The governments of Andhra Pradesh and Orissa managed to quell down the rebels with a variety of counterinsurgency measures. After the death of a police sub-inspector in Warangal  IPS officer K. S. Vyas raised a special task force called the Greyhounds. The states established special laws that enabled police to  capture and detain Naxalite cadres, fighters and presumed supporters. They also invited additional central paramilitary forces. The states also set up rehabilitation programs (like the Surrender and Rehabilitation package) and established new informant networks. By 1994, nearly 9000 Naxalites surrendered. In 2003 following an attack on the then Chief Minister Chandrababu Naidu, the state embarked on a rapid modernization of its police force while ramping up its technical and operational capabilities. By the early 2000s, Andhra Pradesh and Telangana saw a very minimal Naxal presence.

Phase 3 (2004–Present) 

The Communist Party of India (Maoist) was founded on 21 September 2004, through the merger of the Communist Party of India (Marxist–Leninist) People's War (People's War Group), and the Maoist Communist Centre of India (MCCI) and  the Communist Party of India (Marxist–Leninist) Naxalbari into the CPI (Maoist).

The CPI (Maoist) is active in the forest belt of Chhattisgarh, Bihar, Jharkhand, Maharashtra, Odisha and some remote regions of Jharkhand and Andhra Pradesh and Telangana.

It has carried out several attacks (see Timeline of the Naxalite–Maoist insurgency) notably on 15 February 2010, several of the guerrilla commanders of CPI (Maoist) killed 24 personnel of the Eastern Frontier Rifles. On 6 April 2010, the Maoists ambushed and killed 76 paramilitary personnel who felled out to the trap laid by the lurking Maoists. On 25 May 2013, the CPI (Maoist) ambushed a convoy of the Indian National Congress at Bastar, and killed 27 people including Mahendra Karma, Nand Kumar Patel and Vidya Charan Shukla. On 3 April 2021, twenty-two soldiers were killed in a Maoist ambush on the border of Bijapur and Sukma districts in southern Chhattisgarh.

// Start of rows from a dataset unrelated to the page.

(** The built-in rules on a page whose [base] element does not resolve
    against a page URL without a host. *)
Lemma getLinks_throws_iff_witness :
  from_option Links.plain_rules true (Some Links.getBaseLinkAttributes) = true
  /\ (Links.getLinks_call Sample.URL_new Sample.cheerio_load
                          "<base href='/docs/'><a href='page.html#top'>" "mailto:me@x"
                          (Some Links.getBaseLinkAttributes) = None
      <-> Some Links.getBaseLinkAttributes = None
          \/ (exists rules attr tags e,
                Some Links.getBaseLinkAttributes = Some rules
                /\ (attr, tags) ∈ rules
                /\ e ∈ Links.select tags attr
                        (Sample.cheerio_load "<base href='/docs/'><a href='page.html#top'>")
                /\ Links.parseAttr attr (default "" (Links.attrib attr e)) = None)
          \/ (exists rules b,
                Some Links.getBaseLinkAttributes = Some rules
                /\ head (Links.select ["base"] "href"
                           (Sample.cheerio_load "<base href='/docs/'><a href='page.html#top'>"))
                   = Some b
                /\ default "" (Links.attrib "href" b) <> ""
                /\ Links.isAbsoluteUrl (default "" (Links.attrib "href" b)) = false
                /\ Sample.URL_new (default "" (Links.attrib "href" b)) (Some "mailto:me@x")
                   = None)).
Proof.
  assert (H : from_option Links.plain_rules true (Some Links.getBaseLinkAttributes) = true)
    by (vm_compute; reflexivity).
  split; [exact H|].
  exact (getLinks_throws_iff Sample.URL_new Sample.cheerio_load
           "<base href='/docs/'><a href='page.html#top'>" "mailto:me@x"
           (Some Links.getBaseLinkAttributes) H).
Defined.
(** X8.  Cameras that do not report a VID or a PID are passed over:
    leaving them out of the enumeration changes neither what is printed
    nor the capture returned. *)
Theorem find_camera_passes_over_unreported enumerate_cameras vid pid
    apiPreference :
  find_camera
    (fun api =>
       filter (fun i => is_Some (CameraInfo.vid i) /\
                        is_Some (CameraInfo.pid i))
              (enumerate_cameras api))
    vid pid apiPreference
  = find_camera enumerate_cameras vid pid apiPreference.
Proof.
  unfold find_camera. generalize (enumerate_cameras apiPreference).
  intros cameras. induction cameras as [|j rest IH]; [done|].
  rewrite filter_cons. destruct (decide _) as [Hboth|Hmissing]; simpl.
  - by rewrite IH.
  - rewrite IH. destruct (matches vid pid j) eqn:Hj; [|done].
    apply matches_spec in Hj as [Hv Hp]. destruct Hmissing.
    by rewrite Hv, Hp.
Qed.

Lemma capture_loop_delivered {Frame : Type} (turns : list (Frame * Z))
    (reads : list (Read Frame)) :
  Forall (fun turn => turn.2 <> ord "q") turns ->
  capture_loop (delivered turns ++ reads)
  = (map (fun turn => Imshow "frame" turn.1) turns
       ++ (capture_loop reads).1,
     (capture_loop reads).2).
Proof.
  unfold delivered.
  induction 1 as [|[frame key] turns Hkey _ IH]; simpl.
  - by destruct (capture_loop reads).
  - simpl in Hkey. apply Z.eqb_neq in Hkey. rewrite Hkey.
    by rewrite IH.
Qed.

(** X9.  The loop ends at the first failed read: every frame delivered
    before it (no key [q] among them) has been shown, in order, then the
    line [Failed to capture frame] is printed and nothing that the device
    would deliver afterwards is read. *)
Theorem loop_stops_at_failed_read {Frame : Type} (turns : list (Frame * Z))
    (later : list (Read Frame)) :
  Forall (fun turn => turn.2 <> ord "q") turns ->
  capture_loop (delivered turns ++ ReadFailed :: later)
  = (map (fun turn => Imshow "frame" turn.1) turns
       ++ [Print "Failed to capture frame"],
     Broke).
Proof. intros Hkeys. by rewrite capture_loop_delivered. Qed.

(** X10.  The loop ends at the first key [q]: the frame read in that turn
    is still shown, after all the frames before it, nothing is printed,
    and nothing later is read. *)
Theorem loop_stops_at_q {Frame : Type} (turns : list (Frame * Z))
    (frame : Frame) (later : list (Read Frame)) :
  Forall (fun turn => turn.2 <> ord "q") turns ->
  capture_loop (delivered turns ++ ReadFrame frame (ord "q") :: later)
  = (map (fun turn => Imshow "frame" turn.1) (turns ++ [(frame, ord "q")]),
     Broke).
Proof.
  intros Hkeys. rewrite capture_loop_delivered by done.
  by rewrite map_app.
Qed.


(** X12.  With no camera reporting VID 0x0C45 and PID 0x6366 the script
    prints nothing, shows nothing and ends in [AttributeError], whatever
    any device would deliver. *)
Theorem script_without_camera_raises {Frame : Type} enumerate_cameras
    (device : VideoCapture.t -> list (Read Frame)) :
  (forall i, i ∈ enumerate_cameras CAP_ANY ->
     ~ (CameraInfo.vid i = Some 0x0C45%Z /\
        CameraInfo.pid i = Some 0x6366%Z)) ->
  script enumerate_cameras device = ([], Raised AttributeError).
Proof.
  intros Hnone%no_match_Forall%find_camera_loop_none. unfold script.
  pose proof (find_camera_loop_quiet _ _ _ Hnone) as Hquiet.
  unfold find_camera.
  destruct (find_camera_loop _ _ _) as [lines cap]. simpl in *.
  by rewrite Hnone, Hquiet.
Qed.

(** X13.  With a camera found, the script reads from the first camera
    that reports VID 0x0C45 and PID 0x6366, opened on its index and
    backend: it prints the three lines about it and, when no key [q] is
    pressed before the first failed read, shows the frames that this
    device delivers until that read, prints [Failed to capture frame]
    and stops. *)
Theorem script_shows_until_failure {Frame : Type} enumerate_cameras
    (device : VideoCapture.t -> list (Read Frame))
    before i after (turns : list (Frame * Z)) later :
  enumerate_cameras CAP_ANY = before ++ i :: after ->
  (forall j, j ∈ before ->
     ~ (CameraInfo.vid j = Some 0x0C45%Z /\
        CameraInfo.pid j = Some 0x6366%Z)) ->
  CameraInfo.vid i = Some 0x0C45%Z ->
  CameraInfo.pid i = Some 0x6366%Z ->
  device (VideoCapture.mk (CameraInfo.index i) (CameraInfo.backend i))
  = delivered turns ++ ReadFailed :: later ->
  Forall (fun turn => turn.2 <> ord "q") turns ->
  script enumerate_cameras device
  = (map Print (found_lines 0x0C45 0x6366 i)
       ++ map (fun turn => Imshow "frame" turn.1) turns
       ++ [Print "Failed to capture frame"],
     Broke).
Proof.
  intros Hsplit Hbefore%no_match_Forall Hv Hp Hdevice Hkeys.
  unfold script, find_camera. rewrite Hsplit.
  rewrite (find_camera_loop_first _ _ _ _ _ Hbefore)
    by (by apply matches_spec).
  by rewrite Hdevice, capture_loop_delivered.
Qed.

End Script.

(** ** The further properties at concrete inputs *)

Section ConcreteCoverage.

Import CameraMatrixTagAngleCalculator Pinhole CvTest.

Lemma raised_exception_origin_witness :
  IndexError = TypeError /\ square ++ square = [] /\ 0 = 0 \/
  IndexError = cv2_error /\ square ++ square <> [] /\ true = false /\
    0 = 0 \/
  IndexError = LinAlgError /\ true = true /\ square ++ square <> [] /\
    inv identity3 = None /\ 0 = 0 \/
  IndexError = IndexError /\ true = true /\
    is_Some (inv identity3) /\ 4 < length (square ++ square) /\ 0 = 0 \/
  solve_fiducial_pose (Externals := replaying clear)
    (observation (square ++ square)) (calibration identity3) 0
  = (inl IndexError, 0) /\
    square ++ square <> [] /\ true = true /\
    length (square ++ square) <= 4 /\ is_Some (inv identity3).
Proof.
  apply (@raised_exception_origin nat (replaying clear)
           (observation (square ++ square)) (calibration identity3) 0
           IndexError 0).
  vm_compute. reflexivity.
Defined.

Lemma returned_observation_has_four_rows_witness :
  length (rows (take 3 square)) = 4 /\
  length (take 3 square) <= 4 /\
  forall i, length (take 3 square) <= i < 4 ->
    rows (take 3 square) !! i = Some (F64.zero, F64.zero).
Proof.
  apply (@returned_observation_has_four_rows nat (replaying clear)
           (observation (take 3 square)) (calibration identity3) 0
           (expected (take 3 square) F64.lit_2_0) 1).
  vm_compute. reflexivity.
Defined.

Lemma nan_error_selects_hypothesis_1_witness :
  TagAngleObservation.distance (expected square F64.lit_2_5)
  = norm (Externals := replaying (poses S754_nan F64.lit_0_02))
      (Pose3d.translation
         (FiducialPoseObservation.pose_1 (poses S754_nan F64.lit_0_02))).
Proof.
  apply (@nan_error_selects_hypothesis_1 nat
           (replaying (poses S754_nan F64.lit_0_02))
           (observation square) (calibration identity3) 0
           (poses S754_nan F64.lit_0_02) 1
           (expected square F64.lit_2_5) 1).
  - reflexivity.
  - left. reflexivity.
  - vm_compute. reflexivity.
Defined.

Lemma result_reads_errors_and_translations_witness :
  (calc_tag_angles (Externals0 := drifting)
     (observation square) (calibration identity3) 0).1
  = (calc_tag_angles (Externals0 := drifting)
       (observation square) (calibration identity3) 3).1.
Proof.
  apply (@result_reads_errors_and_translations nat drifting
           (observation square) (calibration identity3) 0 3
           clear (turned 3) 1 4); reflexivity.
Defined.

In September 2009, a all-out offensive was launched by the Government of India's paramilitary forces and the state's police forces against the Naxals. This operation was termed by the Indian media as "Operation Green Hunt." Since the start of the operation 2,266 Maoist militants have been killed, 10,181 have been arrested and 9,714 have surrendered.

Ideology and Funding 
The Naxals are  far-left radical communists who form many groups with varying ideologies. The CPI(ML) and People's War Group (PWG) believed in Marxist–Leninism whereas the current CPI(Maoist) believe in Maoism. They believe that the Indian state is being "run by a collaboration of imperialists, the comprador bourgeoisie and feudal lords and wish to overthrow it through extreme violence as a means to secure organisational goals The Naxals have support mainly in the tribal (Adivasi) community. This is due to the mismanagement of forests both in British and independent eras. The lack of development in rural areas by the government is usually filled by the Naxals. The Naxalites receive support from Dalits and Adivasis who among these groups persists low degree of employment and qualification, weak access to health care, education and power, political marginalization and suppression of protests.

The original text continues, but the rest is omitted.